Cette page a été validée par deux contributeurs.



Le couvent se trouvait au fond d’une ruelle escarpée. Vers le milieu, elle entendit des sons étranges, un glas de mort. « C’est pour d’autres » pensa-t-elle ; et Félicité tira violemment le marteau.

Au bout de plusieurs minutes, des savates se traînèrent, la porte s’entrebâilla, et une religieuse parut.

La Bonne-Sœur avec un air de componction dit qu’« elle venait de passer ». En même temps, le glas de Saint-Léonard redoublait.
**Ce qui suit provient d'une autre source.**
(** C9, as amended.  On an in-memory cache and an IndexedDb cache that
    hold the same overlays, [getOverlaysForCollection] returns the same
    map, and so does [getOverlaysForCollectionGroup] for a count of at
    least one. *)
Theorem caches_agree_on_reads (m : MemoryDocumentOverlayCache.t)
    (i : IndexedDbDocumentOverlayCache.t) :
  keyedByMutation (MemoryDocumentOverlayCache.overlays m) →
  storeWellFormed (IndexedDbDocumentOverlayCache.documentOverlayStore i) →
  (∀ k, getOverlay m k = getOverlay i k) →
  (∀ collection sinceBatchId,
     getOverlaysForCollection m collection sinceBatchId
     = getOverlaysForCollection i collection sinceBatchId)
  ∧ (∀ collectionGroup sinceBatchId count, 1 ≤ count →
       getOverlaysForCollectionGroup m collectionGroup sinceBatchId count
       = getOverlaysForCollectionGroup i collectionGroup sinceBatchId count).
Proof.
  intros Hkeyed Hwf Hsame. split.
  - intros collection sinceBatchId. apply map_eq. intros k.
    apply option_eq. intros o. simpl.
    rewrite memory_getOverlaysForCollection_lookup by done.
    rewrite idb_getOverlaysForCollection_lookup by done.
    pose proof (Hsame k) as Hk. simpl in Hk. by rewrite Hk.
  - intros g s n Hn. simpl.
    rewrite memory_getOverlaysForCollectionGroup_groups by done.
    rewrite idb_getOverlaysForCollectionGroup_groups by done.
    f_equal. apply map_eq. intros k. rewrite storedOverlays_lookup.
    specialize (Hsame k). simpl in Hsame.
    unfold MemoryDocumentOverlayCache.getOverlay, SortedMap.get in Hsame.
    rewrite <- Hsame. by destruct (MemoryDocumentOverlayCache.overlays m !! k).
Qed.

Lemma messages_same_overlays k :
  getOverlay memoryMessages k = getOverlay indexedDbMessages k.
Proof.
  simpl. rewrite <- storedOverlays_lookup.
  unfold MemoryDocumentOverlayCache.getOverlay, SortedMap.get.
  assert (MemoryDocumentOverlayCache.overlays memoryMessages
          = storedOverlays indexedDbMessages) as ->
    by compute_done.
  by destruct (storedOverlays indexedDbMessages !! k).
Qed.

Lemma caches_agree_on_reads_witness :
  getOverlaysForCollection memoryMessages ["rooms"; "r1"; "messages"] 3
  = getOverlaysForCollection indexedDbMessages ["rooms"; "r1"; "messages"] 3
  ∧ getOverlaysForCollectionGroup memoryMessages "messages" 2 4
    = getOverlaysForCollectionGroup indexedDbMessages "messages" 2 4.
Proof.
  destruct (caches_agree_on_reads memoryMessages indexedDbMessages
              memoryMessages_keyed indexedDbMessages_wellFormed
              messages_same_overlays) as [Hcollection Hgroup].
  split; [apply Hcollection|apply Hgroup; lia].
Defined.

(** C9 as stated fails: with a count of zero the in-memory cache returns
    the first batch group and the IndexedDb cache, holding the same
    overlays, returns nothing; and a map with an absent mutation is saved
    without error by the in-memory cache and raises in the IndexedDb
    cache. *)
Lemma caches_differ :
  (∀ k, getOverlay memoryMessages k = getOverlay indexedDbMessages k)
  ∧ getOverlaysForCollectionGroup memoryMessages "messages" 2 0
    ≠ getOverlaysForCollectionGroup indexedDbMessages "messages" 2 0
  ∧ (saveOverlays 5 [(alice, None)] MemoryDocumentOverlayCache.empty).1
    = Ok tt
  ∧ (saveOverlays 5 [(alice, None)]
       (IndexedDbDocumentOverlayCache.forUser "u")).1
    = Throw TypeError.
Proof.
  split; [apply messages_same_overlays|].
  repeat split; compute_done.
Qed.

(** ** The local documents view *)

Section LocalDocumentsViewFacts.
Context {C : Type} `{!DocumentOverlayCache C} `{!MutationModel}.
Import LocalDocumentsView.

Lemma recorded_nil (w : LocalDocumentsView.t (C:=C)) : recorded [] w = w.
Proof. by destruct w. Qed.

Lemma recorded_app cs1 cs2 (w : LocalDocumentsView.t (C:=C)) :
  recorded cs1 (recorded cs2 w) = recorded (cs1 ++ cs2) w.
Proof. unfold recorded; simpl. by rewrite app_assoc. Qed.

Lemma overlayGetOverlay_run k (w : LocalDocumentsView.t (C:=C)) :
  overlayGetOverlay k w
  = (Ok (getOverlay (documentOverlayCache w) k), recorded [OverlayGetOverlay k] w).
Proof. reflexivity. Qed.

Lemma remoteGetEntry_run k (w : LocalDocumentsView.t (C:=C)) :
  remoteGetEntry k w = (Ok (remoteEntry w k), recorded [RemoteGetEntry k] w).
Proof. reflexivity. Qed.

(** C7. [getDocument(k)] reads the overlay of [k]; when there is none or it
    is a patch, the base document is the entry of the remote document cache;
    otherwise it is a fresh invalid document and the remote document cache
    is not called; an overlay that is present is applied to the base with
    the current time. *)
Theorem getDocument_base_document (w : LocalDocumentsView.t (C:=C))
    (k : DocumentKey) :
  match getOverlay (documentOverlayCache w) k with
  | None =>
      getDocument k w
      = (Ok (remoteEntry w k),
         recorded [RemoteGetEntry k; OverlayGetOverlay k] w)
  | Some overlay =>
      if isPatchMutation (Overlay.mutation overlay) then
        getDocument k w
        = (Ok (mutationApplyToLocalView (Overlay.mutation overlay)
                 (remoteEntry w k) (now w)),
           recorded [RemoteGetEntry k; OverlayGetOverlay k] w)
      else
        getDocument k w
        = (Ok (mutationApplyToLocalView (Overlay.mutation overlay)
                 (MutableDocument.newInvalidDocument k) (now w)),
           recorded [OverlayGetOverlay k] w)
  end.
Proof.
  unfold getDocument, getBaseDocument.
  destruct (getOverlay (documentOverlayCache w) k) as [overlay|] eqn:Hov.
  - destruct (isPatchMutation (Overlay.mutation overlay)) eqn:Hpatch;
      cmd_unfold; rewrite overlayGetOverlay_run, Hov; simpl; rewrite Hpatch;
      reflexivity.
  - cmd_unfold. rewrite overlayGetOverlay_run, Hov; reflexivity.
Qed.

(** *** Reading without recalculation *)

Lemma affects_empty (b : MutationBatch) : ¬ affects ∅ b.
Proof. unfold affects. intros Hne. apply Hne. set_solver. Qed.

Lemma recalculateAndSaveOverlays_empty (w : LocalDocumentsView.t (C:=C)) :
  recalculateAndSaveOverlays ∅ w
  = (Ok ∅, recorded [QueueGetAllMutationBatchesAffectingDocumentKeys ∅] w).
Proof.
  unfold recalculateAndSaveOverlays, getAllMutationBatchesAffectingDocumentKeys.
  cmd_unfold. simpl. rewrite dom_empty_L.
  assert (filter (affects ∅) (mutationQueue w) = []) as ->.
  { induction (mutationQueue w) as [|b q IH]; [done|].
    rewrite filter_cons_False; [done|apply affects_empty]. }
  simpl. unfold SortedMap.getReverseIterator, SortedMap.getIterator.
  by rewrite map_to_list_empty.
Qed.

Lemma computeViewsLoop_unchanged entries acc (w : LocalDocumentsView.t (C:=C)) :
  ∃ ds,
    computeViewsLoop ∅ ∅ entries acc w
    = (Ok (ds, acc.2), recorded (overlayReads entries) w).
Proof.
  revert acc w. induction entries as [|e entries IH]; intros acc w; simpl.
  - exists acc.1. cmd_unfold. rewrite recorded_nil. by destruct acc.
  - unfold computeViewsStep. cmd_unfold.
    assert (JsMap.has (∅ : gmap DocumentKey Overlay) (MutableDocument.key e.2)
            = false) as ->.
    { unfold JsMap.has. apply bool_decide_eq_false.
      rewrite lookup_empty. by intros [? ?]. }
    rewrite overlayGetOverlay_run.
    rewrite bool_decide_eq_false_2 by set_solver.
    simpl.
    destruct (getOverlay _ _) as [overlay|]; simpl.
    + edestruct IH as [ds ->]. exists ds. simpl.
      rewrite recorded_app. unfold overlayReads.
      by rewrite fmap_cons, reverse_cons.
    + edestruct IH as [ds ->]. exists ds.
      rewrite recorded_app. unfold overlayReads.
      by rewrite fmap_cons, reverse_cons.
Qed.

Lemma getLocalViewOfDocuments_unchanged ds (w : LocalDocumentsView.t (C:=C)) :
  ∃ views marked w1,
    markedForRecalculation ds ∅ ∅ w = (Ok (marked, ∅), w1)
    ∧ getLocalViewOfDocuments ds ∅ w
      = (Ok views,
         recorded
           (QueueGetAllMutationBatchesAffectingDocumentKeys ∅
              :: overlayReads (SortedMap.getIterator keyComparator ds)) w).
Proof.
  unfold getLocalViewOfDocuments, computeViews, markedForRecalculation.
  destruct (computeViewsLoop_unchanged
              (SortedMap.getIterator keyComparator ds) (ds, ∅) w) as [ds' Hloop].
  eexists _, ds', _. split; [exact Hloop|].
  cmd_unfold. rewrite Hloop. simpl.
  rewrite recalculateAndSaveOverlays_empty. simpl.
  by rewrite recorded_app.
Qed.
Félicité parvint au second étage.

Dès le seuil de la chambre, elle aperçut Virginie étalée sur le dos, les mains jointes, la bouche ouverte et la tête en arrière sous une croix noire s’inclinant vers elle, entre les rideaux immobiles, moins pâles que sa figure. Mme Aubain, au pied de la couche qu’elle tenait dans ses bras, poussait des hoquets d’agonie. La Supérieure était debout, à droite. Trois chandeliers sur la commode faisaient des taches rouges, et le brouillard blanchissait les fenêtres. Des religieuses emportèrent Mme Aubain.

Pendant deux nuits, Félicité ne quitta pas la morte. Elle répétait les mêmes prières, jetait de l’eau bénite sur les draps, revenait s’asseoir, et la contemplait. À la fin de la première veille, elle remarqua que la figure avait jauni, les lèvres bleuirent, le nez se pinçait, les yeux s’enfonçaient.